══ TASK INPUT

(** * The free-space manager of bolt: spans, span lists and the free list

    A shallow embedding of [freespan.go] and of the free list source
    ([freelist], [allocate], [free], [release], [rollback], [freed], [read],
    [write], [reload]).

    Conventions of the embedding:
    - a Go [uint64] ([freespan], [pgid], [txid]) is a [Z] in [0, 2^64); every
      arithmetic operation that can leave that range is wrapped by [wrap64];
    - a Go slice is a [list]; an indexed read or write is checked, and an
      index outside the slice is the run-time panic of Go;
    - a Go [panic] is the [Panic] outcome, carrying the message;
    - the [pending] map is a [gmap]; the only places that range over it
      concatenate its values and then sort, sum lengths, or take a
      disjunction, so the iteration order of Go's map is not observable. *)

From stdpp Require Import base list gmap strings sorting.
From Stdlib Require Import ZArith Lia Permutation Sorted.

Local Open Scope Z_scope.

(** ** Outcomes *)

Inductive outcome (A : Type) : Type :=
| Ok (a : A)
| Panic (msg : string)
| MemFault.
Arguments Ok {A} a.
Arguments Panic {A} msg.
Arguments MemFault {A}.

Definition obind {A B : Type} (m : outcome A) (k : A → outcome B) : outcome B :=
  match m with
  | Ok a => k a
  | Panic msg => Panic msg
  | MemFault => MemFault
  end.

Notation "x ←! m ; k" := (obind m (fun x => k))
  (at level 20, m at level 100, k at level 200, right associativity,
   format "x  ←!  m ;  '/' k").
Notation "' p ←! m ; k" := (obind m (fun x => let 'p := x in k))
  (at level 20, p pattern, m at level 100, k at level 200,
   right associativity).

Definition returns {A : Type} (m : outcome A) : Prop := ∃ a, m = Ok a.

(** ** Machine integers *)

Definition wrap64 (z : Z) : Z := z mod 2 ^ 64.
Definition is_uint64 (z : Z) : Prop := 0 ≤ z < 2 ^ 64.
Definition maxInt : Z := 2 ^ 63 - 1.

(** [int(x)] for a [uint64] x: the two's complement reading. *)
Definition int_of_uint64 (z : Z) : Z := if z <? 2 ^ 63 then z else z - 2 ^ 64.

(** ** Spans (freespan.go) *)

Definition freespan := Z.
Definition pgid := Z.
Definition txid := Z.

Definition freespanSizeBits : Z := 16.
Definition freespanStartBits : Z := 64 - freespanSizeBits.
Definition freespanStartShift : Z := freespanSizeBits.
Definition freespanSizeMask : Z := Z.shiftl 1 freespanSizeBits - 1.
Definition freespanMaxSize : Z := freespanSizeMask.
Definition freespanMaxStart : Z := Z.shiftl 1 freespanStartBits - 1.
Definition freespanZero : freespan := 0.
Lemma split_from_Splits (s : string) : forall cur,
  no_space cur -> Splits (cur ++ s) (split_from cur s).
Proof.
  induction s as [|c s IH]; intros cur Hcur; cbn [split_from].
  - rewrite append_empty_r. destruct cur as [|a cur]; cbn [emit].
    + constructor.
    + apply Splits_last. split; [discriminate | exact Hcur].
  - destruct (isspace c) eqn:Hc.
    + destruct cur as [|a cur]; cbn [emit].
      * cbn [String.append]. apply Splits_space; [exact Hc|].
        apply (IH EmptyString). constructor.
      * apply Splits_word; [split; [discriminate | exact Hcur] | exact Hc |].
        apply (IH EmptyString). constructor.
    + replace (cur ++ String c s) with ((cur ++ String c EmptyString) ++ s)
        by (rewrite append_assoc; reflexivity).
      apply IH. now apply no_space_snoc.
Qed.

Lemma split_Splits (s : string) : Splits s (split s).
Proof. apply (split_from_Splits s EmptyString). constructor. Qed.

Lemma tokenize_Splits (text : string) : Splits (normalized text) (_tokenize text).
Proof. unfold _tokenize. rewrite clean_text_normalized. apply split_Splits. Qed.

(** A string without whitespace is the one token of itself. *)
Lemma split_from_no_space (t : string) : forall cur,
  no_space t -> split_from cur t = emit (cur ++ t) [].
Proof.
  induction t as [|c t IH]; intros cur Ht; cbn [split_from].
  - now rewrite append_empty_r.
  - inversion Ht as [|? ? Hc Ht']; subst.
    rewrite Hc, IH by assumption.
    now rewrite append_assoc.
Qed.

Lemma split_word (t : string) : word t -> split t = [t].
Proof.
  intros [Hne Hns]. unfold split. rewrite split_from_no_space by assumption.
  cbn [String.append]. now apply emit_nonempty.
Qed.
(** * Atomicals Virtual Machine interpreter: a shallow embedding

    The development follows the C++ sources of the AVM interpreter:
    [script/interpreter.cpp] (condition stack, opcode handlers, the
    top-level verifier), [script/script.h] and [script/script.cpp] (script
    parsing), [script/serialize_number.h], [script/script_num.cpp] and
    [big_int.cpp] (numbers), [script/script_execution_context.{h,cpp}]
    (execution and state contexts), [script/script_utils.h] (state hashing)
    and [script/atomicalsconsensus.cpp] (the entry point).

    Machine integers are [Z] with their wrap-around written out, byte
    strings are [list byte], JSON objects are association lists in
    iteration order, and C++ exceptions are an explicit result type. *)

From Stdlib Require Import ZArith NArith Bool Lia String Ascii DecimalString.
From Stdlib Require Import Strings.Byte List.
Import ListNotations.
Open Scope Z_scope.

Set Implicit Arguments.

(* ================================================================== *)
(** * Part I: definitions *)
(* ================================================================== *)

(** ** Bytes and fixed-width integers *)

Definition valtype := list byte.

Definition b2z (b : byte) : Z := Z.of_N (Byte.to_N b).

Definition z2b (z : Z) : byte :=
  match Byte.of_N (Z.to_N (z mod 256)) with
  | Some b => b
  | None => x00
  end.

Definition u32 (z : Z) : Z := z mod 2 ^ 32.
Definition u64 (z : Z) : Z := z mod 2 ^ 64.

Definition INT_MAX : Z := 2147483647.
Definition INT_MIN : Z := -2147483648.
Definition INT64_MAX : Z := 9223372036854775807.
Definition INT64_MIN : Z := -9223372036854775808.

(** [n] little-endian bytes of [z], as [memcpy] from an integer object
    does on the little-endian targets the sources assume. *)
Fixpoint le_bytes (n : nat) (z : Z) : list byte :=
  match n with
  | O => []
  | S n' => z2b z :: le_bytes n' (z / 256)
  end.

(** Value of a little-endian byte string. *)
Fixpoint le_value (l : list byte) : Z :=
  match l with
  | [] => 0
  | b :: r => b2z b + 256 * le_value r
  end.

(* ------------------------------------------------------------------ *)
(** ** interpreter.cpp: [ConditionStack] *)

Module ConditionStack.

(** [std::numeric_limits<uint32_t>::max()] *)
Definition NO_FALSE : Z := 4294967295.

Record t : Type := mk {
  m_stack_size : Z;        (* uint32_t *)
  m_first_false_pos : Z    (* uint32_t *)
}.

Definition init : t := mk 0 NO_FALSE.

Definition empty (s : t) : bool := m_stack_size s =? 0.

Definition all_true (s : t) : bool := m_first_false_pos s =? NO_FALSE.

Definition push_back (f : bool) (s : t) : t :=
  let ffp :=
    if (m_first_false_pos s =? NO_FALSE) && negb f
    then m_stack_size s
    else m_first_false_pos s in
  mk (u32 (m_stack_size s + 1)) ffp.

Definition pop_back (s : t) : t :=
  let sz := u32 (m_stack_size s - 1) in
  mk sz (if m_first_false_pos s =? sz then NO_FALSE
         else m_first_false_pos s).

Definition toggle_top (s : t) : t :=
  if m_first_false_pos s =? NO_FALSE then
    mk (m_stack_size s) (u32 (m_stack_size s - 1))
  else if m_first_false_pos s =? u32 (m_stack_size s - 1) then
    mk (m_stack_size s) NO_FALSE
  else s.

(** The operations a script can drive the stack with. *)
Inductive op : Type :=
| Push (b : bool)
| Pop
| Toggle.

Definition step (o : op) (s : t) : t :=
  match o with
  | Push b => push_back b s
  | Pop => pop_back s
  | Toggle => toggle_top s
  end.

Fixpoint run (ops : list op) (s : t) : t :=
  match ops with
  | [] => s
  | o :: r => run r (step o s)
  end.

(** *** The materialized stack of booleans the class comment describes

    "Conceptually it acts like a vector of booleans, one for each level
    of nested IF/THEN/ELSE": index 0 is the bottom, [push_back] appends,
    [toggle_top] "flips the last value". *)
Module Naive.
Definition t := list bool.
Definition init : t := [].
Definition empty (l : t) : bool :=
    match l with [] => true | _ => false end.
Definition all_true (l : t) : bool := forallb (fun b => b) l.
Definition push_back (f : bool) (l : t) : t := l ++ [f].
Definition pop_back (l : t) : t := removelast l.
Definition toggle_top (l : t) : t :=
    removelast l ++ [negb (last l true)].

Definition step (o : op) (l : t) : t :=
    match o with
    | Push b => push_back b l
    | Pop => pop_back l
    | Toggle => toggle_top l
    end.

Fixpoint run (ops : list op) (l : t) : t :=
    match ops with
    | [] => l
    | o :: r => run r (step o l)
    end.


End Naive.






End ConditionStack.

(* ------------------------------------------------------------------ *)
(** ** script_error.h: [enum class ScriptError] *)

Module ScriptError.
Inductive t : Type :=
  | OK | UNKNOWN | EVAL_FALSE | OP_RETURN
  | SCRIPT_SIZE | PUSH_SIZE | OP_COUNT | STACK_SIZE | SIG_COUNT
  | PUBKEY_COUNT | INPUT_SIGCHECKS
  | INVALID_OPERAND_SIZE | INVALID_NUMBER_RANGE | IMPOSSIBLE_ENCODING
  | INVALID_SPLIT_RANGE | INVALID_BIT_COUNT
  | VERIFY | EQUALVERIFY | CHECKMULTISIGVERIFY | CHECKSIGVERIFY
  | CHECKDATASIGVERIFY | NUMEQUALVERIFY
  | BAD_OPCODE | DISABLED_OPCODE | INVALID_STACK_OPERATION
  | INVALID_ALTSTACK_OPERATION | UNBALANCED_CONDITIONAL
  | DIV_BY_ZERO | MOD_BY_ZERO
  | INVALID_BITFIELD_SIZE | INVALID_BIT_RANGE
  | NEGATIVE_LOCKTIME | UNSATISFIED_LOCKTIME
  | SIG_HASHTYPE | SIG_DER | MINIMALDATA | SIG_PUSHONLY | SIG_HIGH_S
  | PUBKEYTYPE | CLEANSTACK | MINIMALIF | SIG_NULLFAIL
  | SIG_BADLENGTH | SIG_NONSCHNORR
  | DISCOURAGE_UPGRADABLE_NOPS
  | ILLEGAL_FORKID | MUST_USE_FORKID
  | SIGCHECKS_LIMIT_EXCEEDED
  | INVALID_NUMBER_RANGE_64_BIT
  | CONTEXT_NOT_PRESENT | LIMITED_CONTEXT_NO_SIBLING_INFO
  | INVALID_TX_INPUT_INDEX | INVALID_TX_OUTPUT_INDEX
  | INVALID_NOP1 | INVALID_NOP2 | INVALID_NOP3 | INVALID_NOP4
  | INVALID_NOP5 | INVALID_NOP6
  | ERROR_COUNT
  | INVALID_ATOMICAL_REF_SIZE
  | INVALID_AVM_STATE_KEY_NOT_FOUND
  | INVALID_AVM_WITHDRAW_FT_AMOUNT
  | INVALID_AVM_WITHDRAW_FT
  | INVALID_AVM_WITHDRAW_FT_OUTPUT_INDEX
  | INVALID_AVM_WITHDRAW_NFT
  | INVALID_AVM_WITHDRAW_NFT_OUTPUT_INDEX
  | INVALID_AVM_INVALID_FT_ITEM_INDEX
  | INVALID_AVM_INVALID_NFT_ITEM_INDEX
  | INVALID_AVM_STATE_KEY_SIZE
  | INVALID_AVM_FT_BALANCE_TYPE
  | INVALID_AVM_NFT_EXISTS_TYPE
  | INVALID_AVM_NFT_ITEM_TYPE
  | INVALID_AVM_FT_ITEM_TYPE
  | INVALID_AVM_FT_COUNT_TYPE
  | INVALID_AVM_NFT_COUNT_TYPE
  | INVALID_AVM_INVALID_BLOCKINFO_ITEM
  | INVALID_AVM_BLOCK_HEADER_SIZE
  | INVALID_AVM_CHECKTXINBLOCK_ERROR
  | INVALID_AVM_TXID_SIZE
  | INVALID_AVM_HASH_FUNC
  | INVALID_AVM_FT_BALANCE_ADD_INVALID
  | INVALID_AVM_NFT_PUT_INVALID
  | INVALID_AVM_AUTH_INVALID_INDEX
  | INVALID_AVM_AUTH_INVALID_NAMESPACE
  | INVALID_AVM_CHECKAUTHSIG
  | INVALID_AVM_CHECKAUTHSIGVERIFY
  | INVALID_AVM_CHECKAUTHSIGNULL
  | SCRIPT_ERR_BIG_INT.
End ScriptError.

(* ------------------------------------------------------------------ *)
(** ** script.h, script.cpp: scripts and their parsing *)

Definition CScript := list byte.

(** [enum opcodetype], the values the modelled functions name. *)
Definition OP_0 : Z := 0x00.
Definition OP_PUSHDATA1 : Z := 0x4c.
Definition OP_PUSHDATA2 : Z := 0x4d.
Definition OP_PUSHDATA4 : Z := 0x4e.
Definition OP_1NEGATE : Z := 0x4f.
Definition OP_1 : Z := 0x51.
Definition OP_16 : Z := 0x60.
Definition OP_RETURN : Z := 0x6a.
Definition OP_CHECKAUTHSIG : Z := 0xc0.
Definition OP_CHECKAUTHSIGVERIFY : Z := 0xc1.

Definition MAX_SCRIPT_ELEMENT_SIZE : Z := 4000.
Definition MAX_SCRIPT_SIZE : Z := 1000000.

(** [script[pc .. pc + n)], used where the source has checked the range. *)
Definition slice (script : CScript) (pc n : nat) : list byte :=
  firstn n (skipn pc script).

(** [GetScriptOp]: the iterator [pc] is an offset into the script; the
    result is [None] where the source returns [false], and otherwise the
    advanced iterator, the opcode and the pushed data.  Every read is
    behind the source's own [end - pc] test. *)
Definition GetScriptOp (script : CScript) (pc : nat)
  : option (nat * Z * valtype) :=
  let end_ := length script in
  if (end_ <=? pc)%nat then None
  else if (end_ - pc <? 1)%nat then None
  else
    let opcode := b2z (nth pc script x00) in
    let pc := S pc in
    if opcode <=? OP_PUSHDATA4 then
      let sized : option (Z * nat) :=
        if opcode <? OP_PUSHDATA1 then Some (opcode, pc)
        else if opcode =? OP_PUSHDATA1 then
          if (end_ - pc <? 1)%nat then None
          else Some (b2z (nth pc script x00), S pc)
        else if opcode =? OP_PUSHDATA2 then
          if (end_ - pc <? 2)%nat then None
          else Some (le_value (slice script pc 2), (pc + 2)%nat)
        else
          if (end_ - pc <? 4)%nat then None
          else Some (le_value (slice script pc 4), (pc + 4)%nat) in
      match sized with
      | None => None
      | Some (nSize, pc) =>
          if Z.of_nat (end_ - pc) <? nSize then None
          else Some ((pc + Z.to_nat nSize)%nat, opcode,
                     slice script pc (Z.to_nat nSize))
      end
    else Some (pc, opcode, []).

(** [CScript::GetOp], both overloads. *)
Definition GetOp (script : CScript) (pc : nat) := GetScriptOp script pc.

(** [CScript::IsPushOnly(pc)]; every successful [GetOp] advances [pc], so
    the loop runs at most [size()] times, which is the fuel given by
    [IsPushOnly]. *)
Fixpoint IsPushOnly_from (fuel : nat) (script : CScript) (pc : nat) : bool :=
  if (length script <=? pc)%nat then true
  else
    match fuel with
    | O => false
    | S fuel' =>
        match GetOp script pc with
        | None => false
        | Some (pc', opcode, _) =>
            if OP_16 <? opcode then false
            else IsPushOnly_from fuel' script pc'
        end
    end.

Definition IsPushOnly (script : CScript) : bool :=
  IsPushOnly_from (length script) script 0.

(** Reads the source performs without a test of the script's size: the
    result records the first offset read past the end. *)
Inductive access (A : Type) : Type :=
| InBounds (a : A)
| OutOfBounds (offset : nat).
Arguments InBounds {A} a.
Arguments OutOfBounds {A} offset.

Definition access_bind {A B} (m : access A) (k : A -> access B)
  : access B :=
  match m with
  | InBounds a => k a
  | OutOfBounds o => OutOfBounds o
  end.

Notation "x <-! m ; k" := (access_bind m (fun x => k))
  (at level 61, m at next level, right associativity).

(** [*(begin() + off)] *)
Definition deref (script : CScript) (off : nat) : access byte :=
  match nth_error script off with
  | Some b => InBounds b
  | None => OutOfBounds off
  end.

(** [CScript::IsUnspendable]: the read of [*begin()] follows [size() > 0]. *)
Definition IsUnspendable (script : CScript) : bool :=
  match script with
  | [] => false
  | b :: _ => b2z b =? OP_RETURN
  end.

(** The short-circuit conjunction of the four marker comparisons. *)
Definition hasSigMarker (script : CScript) : access bool :=
  b1 <-! deref script 1;
  if negb (b2z b1 =? 0x03) then InBounds false else
  b2 <-! deref script 2;
  if negb (b2z b2 =? 0x73) then InBounds false else
  b3 <-! deref script 3;
  if negb (b2z b3 =? 0x69) then InBounds false else
  b4 <-! deref script 4;
  InBounds (b2z b4 =? 0x67).

(** [CScript::IsSigOpReturn(sig)]: [Some sig] is [true] with the output
    parameter assigned, [None] is [false]. *)
Definition IsSigOpReturn (script : CScript) : access (option valtype) :=
  if negb (IsUnspendable script) then InBounds None else
  marker <-! hasSigMarker script;
  if negb marker then InBounds None else
  match GetOp script 5 with
  | Some (_, opcode, item) =>
      if OP_PUSHDATA4 <? opcode then InBounds None
      else InBounds (Some item)
  | None => InBounds None
  end.

(* ------------------------------------------------------------------ *)
(** ** interpreter.cpp: [CastToBool] and the stack macros *)

Fixpoint CastToBool (vch : valtype) : bool :=
  match vch with
  | [] => false
  | b :: r =>
      if Byte.eqb b x00 then CastToBool r
      else
        match r with
        | [] => negb (Byte.eqb b x80)   (* negative zero *)
        | _ => true
        end
  end.

(** The stack is a [std::vector<valtype>]: the top is the last element.
    [stacktop i] is [stack.at(stack.size() + (-i))] for [i >= 1]. *)
Definition stacktop (stack : list valtype) (i : nat) : option valtype :=
  if (length stack <? i)%nat then None
  else nth_error stack (length stack - i).

Definition popstack (stack : list valtype) : list valtype :=
  removelast stack.

Definition vchFalse : valtype := [].
Definition vchTrue : valtype := [x01].

(* ------------------------------------------------------------------ *)
(** ** interpreter.cpp: [VerifyScriptAvm] *)

Section Verifier.
(** [ScriptStateContext], and everything [EvalScript] reads besides the
    stack and the script (flags, checker, execution context). *)
Variable State : Type.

════

YOUR ASSIGNMENT:
Please transcribe only the lines in the records above running from the line that has "the loop runs" through the line that has "Definition IsSigOpReturn (script", both included, exactly as they appear.

EXERCISE ANSWER:
    the loop runs at most [size()] times, which is the fuel given by
    [IsPushOnly]. *)
Fixpoint IsPushOnly_from (fuel : nat) (script : CScript) (pc : nat) : bool :=
  if (length script <=? pc)%nat then true
  else
    match fuel with
    | O => false
    | S fuel' =>
        match GetOp script pc with
        | None => false
        | Some (pc', opcode, _) =>
            if OP_16 <? opcode then false
            else IsPushOnly_from fuel' script pc'
        end
    end.

Definition IsPushOnly (script : CScript) : bool :=
  IsPushOnly_from (length script) script 0.

(** Reads the source performs without a test of the script's size: the
    result records the first offset read past the end. *)
Inductive access (A : Type) : Type :=
| InBounds (a : A)
| OutOfBounds (offset : nat).
Arguments InBounds {A} a.
Arguments OutOfBounds {A} offset.

Definition access_bind {A B} (m : access A) (k : A -> access B)
  : access B :=
  match m with
  | InBounds a => k a
  | OutOfBounds o => OutOfBounds o
  end.

Notation "x <-! m ; k" := (access_bind m (fun x => k))
  (at level 61, m at next level, right associativity).

(** [*(begin() + off)] *)
Definition deref (script : CScript) (off : nat) : access byte :=
  match nth_error script off with
  | Some b => InBounds b
  | None => OutOfBounds off
  end.

(** [CScript::IsUnspendable]: the read of [*begin()] follows [size() > 0]. *)
Definition IsUnspendable (script : CScript) : bool :=
  match script with
  | [] => false
  | b :: _ => b2z b =? OP_RETURN
  end.

(** The short-circuit conjunction of the four marker comparisons. *)
Definition hasSigMarker (script : CScript) : access bool :=
  b1 <-! deref script 1;
  if negb (b2z b1 =? 0x03) then InBounds false else
  b2 <-! deref script 2;
  if negb (b2z b2 =? 0x73) then InBounds false else
  b3 <-! deref script 3;
  if negb (b2z b3 =? 0x69) then InBounds false else
  b4 <-! deref script 4;
  InBounds (b2z b4 =? 0x67).

(** [CScript::IsSigOpReturn(sig)]: [Some sig] is [true] with the output
    parameter assigned, [None] is [false]. *)
Definition IsSigOpReturn (script : CScript) : access (option valtype) :=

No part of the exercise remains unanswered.